The Missing U.S. Imperialism Memorial

Philosopher Susan Neiman alludes to a striking gap in the considerable array of museums on the National Mall in Washington D.C. The U.S. has long been an imperial power, and as such has accumulated a considerable record of crimes that few nations can match. Yet that record is invisible. As the empire remains, the establishment has not been forced to acknowledge the ugly past. When will the museum of imperial crimes be erected?

To take just one instance of what such a project might look like, as I have noted previously, an obvious parallel to the Vietnam War Memorial would be a wall for the Vietnamese dead. “The Vietnam Civilians and Veterans Memorial of Vietnamese would, if the height of the wall, layout, and spacing of names is held constant with the existing Wall, be not 493 feet in length but 26,288 feet long.

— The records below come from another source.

Lemma read_any i want s his f n b got :
  cinv s his -> stealers s !! i = Some (SRead f n b got) -> steal_ok i want s his.
Proof.
  intros Hi Hs. pose proof (lookup_lt_Some _ _ _ Hs) as Hlt.
  pose proof (proj1 (Forall_lookup _ _) (ci_stealers _ _ Hi) _ _ Hs) as (Hf & Hn & Hp & Hg & _ & Hok).
  assert (He : forall p, event (LStealer i want) s (with_stealer s i p) = QSilent).
  { intros p. unfold event. rewrite Hs. by destruct (_ !! i). }
  destruct (Z.ltb_spec (zlen got) n).
  - destruct (steal_read_step s his i f n b got Hi Hs ltac:(lia)) as (x & v & Hb & Hr & Hi').
    eexists. split_and!; [|exact Hi'|rewrite He; constructor].
    unfold steal_step. rewrite Hs, (proj2 (Z.ltb_lt _ _)), Hb by lia. simpl. by rewrite Hr.
  - destruct (decide (b = cur s)) as [E|E].
    + eapply steal_silent with (p' := SCas f n got); [done|done| | |apply He].
      * simpl. split_and!; try lia. done.
      * unfold steal_step. rewrite Hs, (proj2 (Z.ltb_ge _ _)) by lia. by rewrite bool_decide_eq_true_2.
    + eapply steal_silent with (p' := SDone Retry); [done..| |apply He].
      unfold steal_step. rewrite Hs, (proj2 (Z.ltb_ge _ _)) by lia. by rewrite bool_decide_eq_false_2.
Qed.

That comes to just shy of five miles. At that length the new wall would extend from the site of the current memorial out of the National Mall, past Capitol Hill, and cross the Anacostia River.”

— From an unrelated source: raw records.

Lemma explore_cases fuel tried rng :
  match explore fuel tried rng with
  | Fault f => f = OutOfFuel
  | Ret (Some p, _) => p ∉ tried
  | Ret (None, _) => 65535 <= Z.of_nat (size tried)
  end.
Proof.
  destruct (explore fuel tried rng) as [[[p|] rng']|f] eqn:E.
  - by apply explore_ok in E as [_ ?].
  - unfold explore in E. case_cmp_step; [done|]. by apply explore_loop_ok in E as (? & ? & _).
  - unfold explore in E. case_cmp_step; [done|]. clear -E. revert rng E.
    induction fuel as [|fuel IH]; intros rng E; simpl in E; [by simplify_eq|].
    destruct (explore_empty rng) as [c rng']. case_bool_decide; [by eapply IH|done].
Qed.

(** What a recorded result leads to: another probe, or the end of the budget
    or of the ports. *)
Definition next_probe self (addr : Ipv4Addr) (st : PortState) (t : option PacketTemplate)
    self' : Prop :=
  match t with
  | Some t =>
      t_ip t = addr /\ t_source_port t ∈ as_vec (source_port self)
      /\ (t_destination_port t ∉ tried_ports st)
      /\ exists st', states self' = <[addr := st']> (states self)
           /\ tried_ports st' = tried_ports st /\ seen_responses st' = seen_responses st
           /\ budget_remaining st' = budget_remaining st - 1 /\ 0 < budget_remaining st'
  | None =>
      states self' = delete addr (states self)
      /\ (budget_remaining st <= 1 \/ 65535 <= Z.of_nat (size (tried_ports st)))
  end.

Lemma choose_cases fuel self st u rng :
  graph_ok (pgraph self) -> state_wf (pgraph self) st ->
  match choose fuel self st u rng with
  | Fault f => f = OutOfFuel
  | Ret (o, st', _) =>
      state_wf (pgraph self) st' /\ tried_ports st' = tried_ports st
      /\ budget_remaining st' = budget_remaining st /\ seen_responses st' = seen_responses st
      /\ match o with
         | Some p => p ∉ tried_ports st
         | None => 65535 <= Z.of_nat (size (tried_ports st))
         end
  end.
Proof.
  intros Hg Hst. unfold choose. destruct (f64_lt u (pepsilon self)).
  - pose proof (explore_cases fuel (tried_ports st) rng) as He.
    destruct (explore fuel (tried_ports st) rng) as [[[p|] rng']|f]; done.
  - destruct (next_port_ok (pgraph self) Hg st Hst)
      as (o & st' & -> & Hw & Htr & Hbu & Hse & Hnt & _). cbn [mbind outcome_bind].
    destruct o as [p|]; [auto 6|]. rewrite Htr.
    pose proof (explore_cases fuel (tried_ports st) rng) as He.
    destruct (explore fuel (tried_ports st) rng) as [[[p|] rng']|f]; simpl; done.
Qed.

Lemma choose_total `{!FairRng R} self st u rng :
  graph_ok (pgraph self) -> state_wf (pgraph self) st ->
  exists fuel a, choose fuel self st u rng = Ret a.
Proof.
  intros Hg Hst. unfold choose. destruct (f64_lt u (pepsilon self)).
  - destruct (explore_total (tried_ports st) rng) as (fuel & o & rng' & He). exists fuel.
    rewrite He. by eexists.
  - destruct (next_port_ok (pgraph self) Hg st Hst) as (o & st' & -> & _).
    cbn [mbind outcome_bind]. destruct o as [p|]; [by exists 0%nat; eexists|].
    destruct (explore_total (tried_ports st') rng) as (fuel & o & rng' & He). exists fuel.
    rewrite He. by eexists.
Qed.

Lemma pick_next_cases cap held fuel self addr old st rng :
  pool_wf cap held self -> states self !! addr = Some old -> state_wf (pgraph self) st ->
  match pick_next fuel self addr st rng with
  | Fault f => f = OutOfFuel
  | Ret (t, self', _) =>
      pool_wf cap held self' /\ same_config self self' /\ next_probe self addr st t self'
  end.
Proof.
  intros Hwf Ha Hst. unfold pick_next. set (st1 := mkState _ _ _ _ _).
  assert (Hst1 : state_wf (pgraph self) st1) by (destruct Hst; by constructor).
  assert (Hput : forall s, state_wf (pgraph self) s -> pool_wf cap held
    (with_states self (<[addr := s]> (states self)) (allocated_states self))).
  { intros s Hs. by eapply overwrite. }
  destruct (Z.eqb_spec (budget_remaining st1) 0) as [Hb|Hb].
  { destruct (remove_state_ok cap held _ addr (Hput st1 Hst1)) as (self' & -> & Hw & Hs & Hcfg).
    cbn [mbind outcome_bind]. split_and!; [done..|]. simpl in *. split; [|lia].
    rewrite Hs. by rewrite delete_insert_eq. }
  destruct (random_unit rng) as [u rng1].
  pose proof (choose_cases fuel self st1 u rng1 (pool_graph _ _ _ Hwf) Hst1) as Hch.
  destruct (choose fuel self st1 u rng1) as [[[[p|] st2] rng2]|f]; cbn [mbind outcome_bind]; [| |done].
  - destruct Hch as (Hst2 & Htr & Hbu & Hse & Hp). specialize (Hput st2 Hst2).
    destruct (sample_ok (source_port self) rng2) as (src & rng3 & Hsrc & Hin); [apply Hwf|].
    cbn [source_port with_states]. rewrite Hsrc. cbn [mbind outcome_bind].
    split_and!; [done..|]. split_and!; try done. exists st2. simpl in *. split_and!; [done..|lia|lia].
  - destruct Hch as (Hst2 & Htr & Hbu & Hse & Hfull).
    destruct (remove_state_ok cap held _ addr (Hput st2 Hst2)) as (self' & -> & Hw & Hs & Hcfg).
    cbn [mbind outcome_bind]. split_and!; [done..|]. simpl in *. split; [|by right].
    rewrite Hs. by rewrite delete_insert_eq.
Qed.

“In 1999 the German parliament voted, after years of public debate, to build the official Holocaust memorial in the most prominent piece of empty space in Berlin. I prefer a more unsettling monument to the past — the thousands of Stolperstein or ‘Stumbling Stones’ that the German artist Gunter Demnig has hammered into sidewalks in front of buildings where Jews lived before the war, listing their names, and birth and deportation dates. As some opponents predicted, the uses to which the Holocaust Monument has been put are anything but appropriate. But given that the centre of Berlin has been rebuilt with bombast, a bombastic Holocaust memorial, sticking out like a stylised sore thumb amid the triumphalist architecture of the Brandenburg Gate and its surrounding embassies and institutions seems just about right.

By comparison: can you imagine a monument to the genocide of Native Americans or the Middle Passage at the heart of the Washington Mall? Suppose you could walk down the street and step on a reminder that this building was constructed with slave labour, or that the site was the home of a Native American tribe before it was ethnically cleansed? What we have, instead, are national museums of Native American and African American culture, the latter scheduled to open in 2015. The Smithsonian’s National Museum of the American Indian boasts exhibits showing superbly crafted Pueblo dolls, the influence of the horse in Native American culture, and Native American athletes who made it to the Olympics. The website of the Smithsonian’s anticipated National Museum of African American History and Culture does show a shackle that was presumably used on a slave ship, but it is far more interested in collecting hats worn by Pullman porters or pews from the African Methodist Episcopal church. A fashion collection is in the making, as well as a collection of artefacts belonging to the African American abolitionist Harriet Tubman; 39 objects, including her lace shawl and her prayer book, are already available.

Don’t get me wrong: it is deeply important to learn about, and validate, cultures that have been persecuted and oppressed. Without such learning, we are in danger of viewing members of such cultures as permanent victims — objects instead of subjects of history. The Jewish Museum Berlin is explicit about not reducing German Jewish history to the Holocaust. One section of the museum is devoted to it, but the rest of the permanent collection features things such as a portrait of the philosopher Moses Mendelssohn, filmed interviews with Hannah Arendt, a Jewish Christmas tree, and a giant moveable head of garlic. (Don’t ask.) The exhibit is awful, but presumably useful for those visitors whose only association with the word ‘Jew’ is a mass of gaunt prisoners in striped uniforms. In the same way, some Americans, no doubt, still need to see more than savage Hollywood Indians or caricatured Stepin Fetchit black people in order to get a more accurate picture of the cultures many of our ancestors tried to destroy. But more importantly, America’s museums of Native American and African American history embody a quintessentially American quality: we have always been inclined to look to the future instead of the past, and our museums follow suit. It’s impossible to compare what’s on display in our national showcase with what you can find in Germany without feeling that America’s national history retains its whitewash — and that a sane and sound future requires a more direct confrontation with our past.”